We dearly protect our identity. Your identity includes what you think you need from other people to feel worthy and safe, such as respect, recognition, control, predictability, being liked, and feeling needed. Motivation can be defined as the drive to get your most important social needs met that support your identity. As with most of our strengths, these needs become our greatest weaknesses. Many great innovators, artists, athletes, and leaders are also anxious overachievers, working way too hard to avoid embarrassing moments they label as failures.

When you feel unworthy and unsafe, you may exhibit anger or frustration. Underneath, you feel embarrassed for what you did wrong and worry about the effects when others judge you as inadequate.

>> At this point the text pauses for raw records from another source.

(* ===== verification/Kafka.v ===== *)
(** * Consuming events

    Model of [libs/kafka/kafka.go] and [idempotency.go], and of the consumer
    loop the services share ([Run] of [apps/*/internal/infra/events]): message
    handlers and middlewares, the Redis-backed dedupe, and the fetch, handle,
    commit cycle over a partition with its failures and crashes.

    A handler acts on the service's own world [W]; around it the state has the
    dedupe keys with their expiry and a counter of interactions.  The Kafka
    client is the documented one: a reader starts at the committed offset of
    its group, [FetchMessage] hands out the next message of the partition
    whether or not the previous one was committed, and [CommitMessages] moves
    the committed offset past the message.  The fetch, the call of the handler
    and the commit are separate steps, between which the process may die. *)

From S2P Require Import Prelude GoNum Errors GoString.

Section kafka.
Context {W V : Type}.

(** ** Messages and handlers *)

Record Message : Type := mkMessage {
  kTopic : string;
  kPartition : Z;
  kOffset : Z;
  kKey : string;
  kValue : V;
  kHeaders : gmap string string;
  kTimestamp : time;
}.

Record KState : Type := mkKState {
  ksWorld : W;
  ksKV : gmap string time;  (* key: expiry *)
  ksN : nat;
}.

Definition set_ksKV v s := mkKState (ksWorld s) v (ksN s).
Definition set_ksN v s := mkKState (ksWorld s) (ksKV s) v.
Definition set_ksWorld v s := mkKState v (ksKV s) (ksN s).

(** [Handler.Handle]: [None] is a nil error. *)
Definition Handler : Type := Message -> KState -> option error * KState.
Definition Middleware : Type := Handler -> Handler.

(** [Chain(a, b)(h) = a(b(h))]. *)
Definition Chain (mw : list Middleware) : Middleware := fun h => foldr (fun m h => m h) h mw.

(** What Redis answers to the [n]-th interaction, and when. *)
Class KafkaEnv : Type := {
  ke_now : nat -> time;
  ke_kv : nat -> option error;
}.
Context `{KafkaEnv}.

(** ** Deduplication *)

(** [SET key value NX EX ttl]: a key that has expired is absent. *)
Definition SetNX (key : string) (ttl : duration) (s : KState) : res error bool * KState :=
  let n := ksN s in
  let s := set_ksN (S n) s in
  match ke_kv n with
  | Some e => (Err e, s)
  | None =>
      match ksKV s !! key with
      | Some expiry => if ke_now n <? expiry then (Ok false, s)
                       else (Ok true, set_ksKV (<[key := ke_now n + ttl]> (ksKV s)) s)
      | None => (Ok true, set_ksKV (<[key := ke_now n + ttl]> (ksKV s)) s)
      end
  end.

Definition HeaderEventID : string := "event-id".

Definition eventID (msg : Message) : string :=
  match kHeaders msg !! HeaderEventID with
  | Some id => if bool_decide (id = "") then kKey msg else id
  | None => kKey msg
  end.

The greater the need for social connectivity or approval, the greater the embarrassment.

Minimizing the possibility of experiencing embarrassment stunts your growth

Past rejections and fear of not getting needs met in the future impact the willingness to take risks, learn, and grow. Many challenges presented in my coaching sessions are fueled by the irritation of not getting needs met at work or home or fear they will not be met in a future situation that could offer opportunities.

Ariela Gittlen said in her article, "Why You Should Relish Embarrassment," “I was so anxious about imaginary judgment that I sacrificed the chance to learn.”1 Learning how to do things better so you don’t falter can be an endless pursuit. It is also an excuse for not learning more about yourself.

Can you accept you are good, even excellent, and not have to be perfect? You don’t need to transform your identity. Instead, open yourself to seeing embarrassment as a master teacher.

Steps you can take to move through embarrassment

Step 1: Maria Popova says in her post, Forgiveness, you must, “…forgive your mother, forgive your father, … forgive yourself, over and over and over.”2 Forgive yourself and everyone else who pushed you too hard. They probably wanted the best for you but forgot to honor your humanity as much as your talent.

Remember, feeling embarrassed by a public display that indicates you are not always your best self occurs because of the accomplishments your best self has achieved in your life. Can you be grateful for the gifts you have developed while accepting your slips, trips, and silliness as a part of your authentic self? You may become the perfect role model!

Step 2: Notice when you feel embarrassed, from the awkward moments where you forget to breathe to the times you do something so stupid your brain seizes with blame, your stomach curls up into a ball, and you want to hide in a dark room until tomorrow (or forever).

Grab these painful moments and do your best to say, “thank you” to yourself. Resist jumping in to defend your mishap. If you can, do as the founder and conductor of the Boston Philharmonic Orchestra, Benjamin Zander, said: “When you make a mistake, throw your hands in the air and say, 'How fascinating!'"

If you learn how to laugh it off, you’ve made it. Until then, when you have a chance to think about what happened, ask yourself what will be the lasting consequence of your screw-up. Most times, the consequence is that others will see you as human and easier to be with. If there are worse results, ask yourself what you will now do to move on. Seeing a way forward will ease your pain and strengthen your resolve.

Are you willing to start seeing embarrassing moments as growth opportunities?

Step 3: Work on shortening the time between thrashing yourself and laughing at yourself. In her article, Gittlen also said, “Embarrassment can also be our guide, revealing not just our sore spots but our passions, the gaps that separate who we are from who we want to be.” When you laugh at yourself, who are you being? As Microsoft’s CEO, Satya Nadella, said, “Don’t be a know-it-all, be a learn-it-all.” Life will be more interesting, and fun.

References

1. Ariela Gittlen. Why You Should Relish Embarrassment, NY Times Dec. 31, 2024, pg. 16.

2. Maria Popova, “Forgiveness,” The Marginalian, January 17, 2025.